If a successful product liability or clinical trial claim or series of claims is brought against us for uninsured liabilities or in excess of insured liabilities, we could incur substantial liability.
The use of our drug candidates in clinical trials and the sale of any products for which we obtain marketing approval will expose us to the risk of product liability and clinical trial liability claims. Product liability claims might be brought against us by consumers, health care providers or others selling or otherwise coming into contact with our products. Clinical trial liability claims may be filed against us for damages suffered by clinical trial subjects or their families. If we cannot successfully defend ourselves against product liability claims, we could incur substantial liabilities. In addition, regardless of merit or eventual outcome, product liability claims may result in:
decreased demand for any approved drug candidates;
impairment of our business reputation;
withdrawal of clinical trial participants;
costs of related litigation;
distraction of management’s attention;
substantial monetary awards to patients or other claimants; and
loss of revenues; and the inability to successfully commercialize any approved drug candidates.
We currently have clinical trial liability insurance coverage in the aggregate amount of $10.0 million for all of our clinical trials in all jurisdictions; we have an additional $5.0 million in coverage for certain clinical trials in certain jurisdictions. However, our insurance coverage may not be sufficient to reimburse us for any expenses or losses we may suffer. Moreover, insurance coverage is becoming increasingly expensive, and, in the future, we may not be able to maintain insurance coverage at a reasonable cost or in sufficient amounts to protect us against losses due to liability. If and when we obtain marketing approval for any of our drug candidates, we intend to expand our insurance coverage to include the sale of commercial products; however, we may be unable to obtain this product liability insurance on commercially reasonable terms. On occasion, large judgments have been awarded in class action lawsuits based on drugs that had unanticipated side effects. A successful product liability claim or series of claims brought against us could cause our ordinary share price to decline and, if judgments exceed our insurance coverage, could decrease our cash and adversely affect our business.
Risks Related to Our Dependence on Third Parties
We rely on third parties to conduct our clinical trials, and those third parties may not perform satisfactorily, including failing to meet established deadlines for the completion of any such clinical trials.

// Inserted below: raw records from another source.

(* ===== verification/H26xExamples.v ===== *)
(** * Parameter sets: runs

    Concrete packets: witnesses of the theorems of [H26xSpec], and inputs on
    which the extraction of the picture size panics, wraps around or reads past
    the syntax. *)

From S2P Require Import Prelude DdBits.
From S2P Require Import KeyFrames H26x H26xSpec.

#[local] Abbreviation zeros n := (repeat false n%nat).

(** A 1920x1080 main profile SPS with one sub-layer. *)
Definition sps265 : h265_sps :=
  mkH265 (zeros 6) [false; false; true] (zeros 4) true (zeros 8) (zeros 32) (zeros 16) (zeros 32) (zeros 8)
    [(None, Some (zeros 8))] (zeros 14) 0 1 false 1920 1088 (Some (0, 0, 0, 4)).

Definition sps265_bytes : list Z :=
  [66; 1; 3; 0; 0; 0; 0; 0; 0; 0; 0; 0; 0; 0; 0; 64; 0; 0; 160; 3; 192; 128; 17; 7; 202].

Lemma sps265_wf : h265_wf sps265.
Proof.
  constructor; try reflexivity; cbn; unfold size_code; try lia.
  split; [reflexivity|]. by repeat constructor.
Qed.

(** Behind a video parameter set in an aggregation packet; the emulation
    prevention adds eight bytes. *)
Lemma ExtractH265VideoSize_size_witness :
  ExtractH265VideoSize (0x60 :: 1 :: framed [[0x40; 1; 12]; escape 0 sps265_bytes]) = Ok (mkVideoSize 1920 1080).
Proof.
  assert (bytes sps265_bytes) as Hb by (by apply bytes_forallb).
  assert (bytes (escape 0 sps265_bytes)) as He by (by apply bytes_forallb).
  assert (h265_carries (escape 0 sps265_bytes) (0x60 :: 1 :: framed [[0x40; 1; 12]; escape 0 sps265_bytes])) as Hc.
  { right. exists 0x60, 1, [[0x40; 1; 12]; escape 0 sps265_bytes].
    split_and!; [reflexivity|unfold byte; lia|unfold byte; lia|reflexivity| |vm_compute; reflexivity].
    repeat (constructor; [split; [by apply bytes_forallb|vm_compute; split; reflexivity]|]). constructor. }
  exact (ExtractH265VideoSize_size sps265 sps265_bytes [false] _ sps265_wf Hb
    ltac:(vm_compute; reflexivity) ltac:(vm_compute; discriminate) Hc).
Defined.

(** A 1280x720 high profile SPS coded in fields, with cropping. *)
Definition sps264 : h264_sps :=
  mkH264 100 (zeros 8) (zeros 8) 0 1 false 0 0 false 0 (Poc1 false (-2) 3 [1; -1]) 4 false 79 22 false true true
    (Some (0, 0, 0, 4)).

Definition sps264_bytes : list Z := [100; 0; 0; 172; 161; 76; 211; 40; 10; 1; 119; 229].

Lemma sps264_wf : h264_wf sps264.
Proof.
  constructor; cbn; try reflexivity; unfold size_code; try lia.
  - repeat (apply Forall_cons_2; [lia|]). apply Forall_nil_2.
  - split; [|vm_compute; split; [discriminate|reflexivity]]. repeat (apply Forall_cons_2; [lia|]). apply Forall_nil_2.
  - vm_compute. split; discriminate.
Qed.

Lemma parseH264SPS_roundtrip_witness :
  parseH264SPS ([0; 0; 1] ++ 0x67 :: escape 0 sps264_bytes) = Ok (h264_info sps264) /\
  DisplayWidth (h264_info sps264) = 1280 /\ DisplayHeight (h264_info sps264) = 720.
Proof.
  split; [|split; reflexivity].
  exact (parseH264SPS_roundtrip sps264 [0; 0; 1] 0x67 sps264_bytes [] sps264_wf
    (or_intror (or_introl eq_refl)) eq_refl (bytes_forallb sps264_bytes eq_refl) ltac:(vm_compute; reflexivity)).
Defined.

(** The same SPS in a STAP-A behind a delimiter. *)
Lemma ExtractH264VideoSize_guarded_witness :
  IsH264KeyFrame (0x18 :: framed [[9; 16]; 0x67 :: sps264_bytes]) = Ok true /\
  exists sz, ExtractH264VideoSize (0x18 :: framed [[9; 16]; 0x67 :: sps264_bytes]) = Ok sz.
Proof.
  assert (IsH264KeyFrame (0x18 :: framed [[9; 16]; 0x67 :: sps264_bytes]) = Ok true) as Hk by reflexivity.
  split; [exact Hk|].
  assert (bytes (0x18 :: framed [[9; 16]; 0x67 :: sps264_bytes])) as Hb by (apply bytes_forallb; reflexivity).
  apply (ExtractH264VideoSize_guarded _ Hb Hk).
  intros h rest [= <- _]. split; discriminate.
Defined.

(** The packet that stops the server: the key frame test accepts it, the
    extraction reads the first byte of its empty unit. *)
Definition h265_empty_unit : list Z := [0x60; 1; 0; 0; 0x42].

Lemma ExtractH265VideoSize_panics_iff_witness :
  IsH265KeyFrame h265_empty_unit = Ok true /\ ExtractH265VideoSize h265_empty_unit = Err panicked.
Proof.
  assert (bytes h265_empty_unit) as Hb by (apply bytes_forallb; reflexivity). split; [reflexivity|].
  apply (proj2 (ExtractH265VideoSize_panics_iff h265_empty_unit Hb)).
  exists 0x60, 1, [0; 0; 0x42]. split_and!; [reflexivity..|constructor].
Defined.

(** In an MTAP16 the test skips two bytes in front of the first size, the
    extraction three: behind the test's only unit, of 256 bytes with an SPS, the
    extraction finds a size of zero. *)
Definition mtap16 : list Z := [26; 0; 0; 1; 0; 0; 0; 0; 7] ++ repeat 0 252%nat.

Lemma h264_multi_time_panics :
  IsH264KeyFrame mtap16 = Ok true /\ ExtractH264VideoSize mtap16 = Err panicked.
Proof. split; vm_compute; reflexivity. Qed.

(** Without the test in front, a fragment whose header and start give a bare
    start code panics as well. *)
Lemma h264_bare_start_code_panics :
  IsH264KeyFrame [0x1C; 0x80; 0; 1] = Ok false /\ ExtractH264VideoSize [0x1C; 0x80; 0; 1] = Err panicked.
Proof. split; vm_compute; reflexivity. Qed.

(** A window larger than the picture: H.265 answers zero, H.264 wraps around
    ([pic_width] is 16 here and the window 40 wide). *)
Definition small264 : h264_sps :=
  mkH264 66 (zeros 8) (zeros 8) 0 1 false 0 0 false 0 (Poc0 0) 1 false 0 0 true false false (Some (20, 0, 0, 0)).

Lemma h264_window_wraps :
  bits_of_bytes [66; 0; 0; 244; 232; 87; 128] = h264_bits small264 ++ zeros 7 /\
  snd (h264Fields (NewBitReader [66; 0; 0; 244; 232; 87; 128])) =
  Ok (mkSPSInfo 1 16 16 true 20 0 0 0 16 16 (2 ^ 64 - 24) 16) /\
  cropped 16 20 0 2 = 0.
Proof. split_and!; vm_compute; reflexivity. Qed.

(** A scaling matrix is not skipped: of a list only its flag is read, and the
    rest of the SPS is read from within the list.  Here is a 1280x720 SPS with
    one flat list (sixteen times [se(0)]), which comes out as 16x16. *)
Definition scaled264 : list bool :=
  bits_of 8 100 ++ zeros 8 ++ zeros 8 ++ ue_bits 0 ++ ue_bits 1 ++ ue_bits 0 ++ ue_bits 0 ++ [false] ++ [true] ++
  ([true] ++ mjoin (se_bits <$> repeat 0 16%nat) ++ zeros 7) ++
  ue_bits 0 ++ ue_bits 0 ++ ue_bits 0 ++ ue_bits 4 ++ [false] ++ ue_bits 79 ++ ue_bits 44 ++ [true] ++ [true] ++ [false].

Lemma h264_scaling_list_misread :
  bits_of_bytes [100; 0; 0; 173; 255; 255; 128; 229; 1; 64; 22; 224] = scaled264 ++ zeros 4 /\
  exists info, parseH264SPS [0x67; 100; 0; 0; 173; 255; 255; 128; 229; 1; 64; 22; 224] = Ok info /\
    DisplayWidth info = 16 /\ DisplayHeight info = 16.
Proof. split; [vm_compute; reflexivity|]. eexists. split; [vm_compute; reflexivity|]. by split. Qed.

(** The loop over the reference frame offsets runs as often as the packet says.
    Behind the end of the data a round changes nothing, and sixteen bytes are
    enough for a count of 2^63 - 1. *)
Lemma skipSE_idle n br : bok br -> left br = 0 -> skipSE n br = (br, Ok tt).
Proof.
  intros Hb Hl. induction n as [|n IH]; [done|]. cbn [skipSE].
  assert (orZero 0 ReadSE br = (br, Ok 0)) as E; [|by rewrite (mbind_eq _ _ _ _ _ E)].
  unfold orZero, ReadSE, ReadUE, mget, mbind. rewrite Hl. cbn [Z.to_nat leadingZeros].
  unfold mbind, H26x.ReadBits, mget, mbind. by rewrite Hl.
Qed.

Lemma h264_count_unbounded :
  snd (ReadUE (NewBitReader ([0; 0; 0; 0; 0; 0; 0; 1] ++ repeat 0 8%nat))) = Ok (2 ^ 63 - 1) /\
  left (fst (ReadUE (NewBitReader ([0; 0; 0; 0; 0; 0; 0; 1] ++ repeat 0 8%nat)))) = 1.
Proof. split; vm_compute; reflexivity. Qed.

We do not have the ability to independently conduct clinical trials for our drug candidates, and we rely on third parties, such as consultants, contract research organizations, medical institutions, and clinical investigators, to perform this function. Our reliance on these third parties for clinical development activities results in reduced control over these activities. Furthermore, these third parties may also have relationships with other entities, some of which may be our competitors. Although we have and will enter into agreements with these third parties, we will be responsible for confirming that our clinical trials are conducted in accordance with their general investigational plans and protocols. Moreover, the FDA requires us to comply with regulations and standards, commonly referred to as cGCPs, for conducting, recording and reporting the results of clinical trials to assure that data and reported results are credible and accurate and that the trial participants are adequately protected. Our reliance on third parties does not relieve us of these responsibilities and requirements. If we or any of our third party contractors fail to comply with applicable cGCPs, the clinical data generated in our clinical trials may be deemed unreliable and the FDA, EMA or comparable foreign regulatory authorities may require us to perform additional clinical trials before approving our marketing applications. We cannot assure you that upon inspection by a given regulatory authority, such regulatory authority will determine that any of our clinical trials complies with cGCP regulations. In addition, our clinical trials must be conducted with product produced under cGMP regulations. Our failure to comply with these regulations may require us to repeat clinical trials, which would delay the regulatory approval process.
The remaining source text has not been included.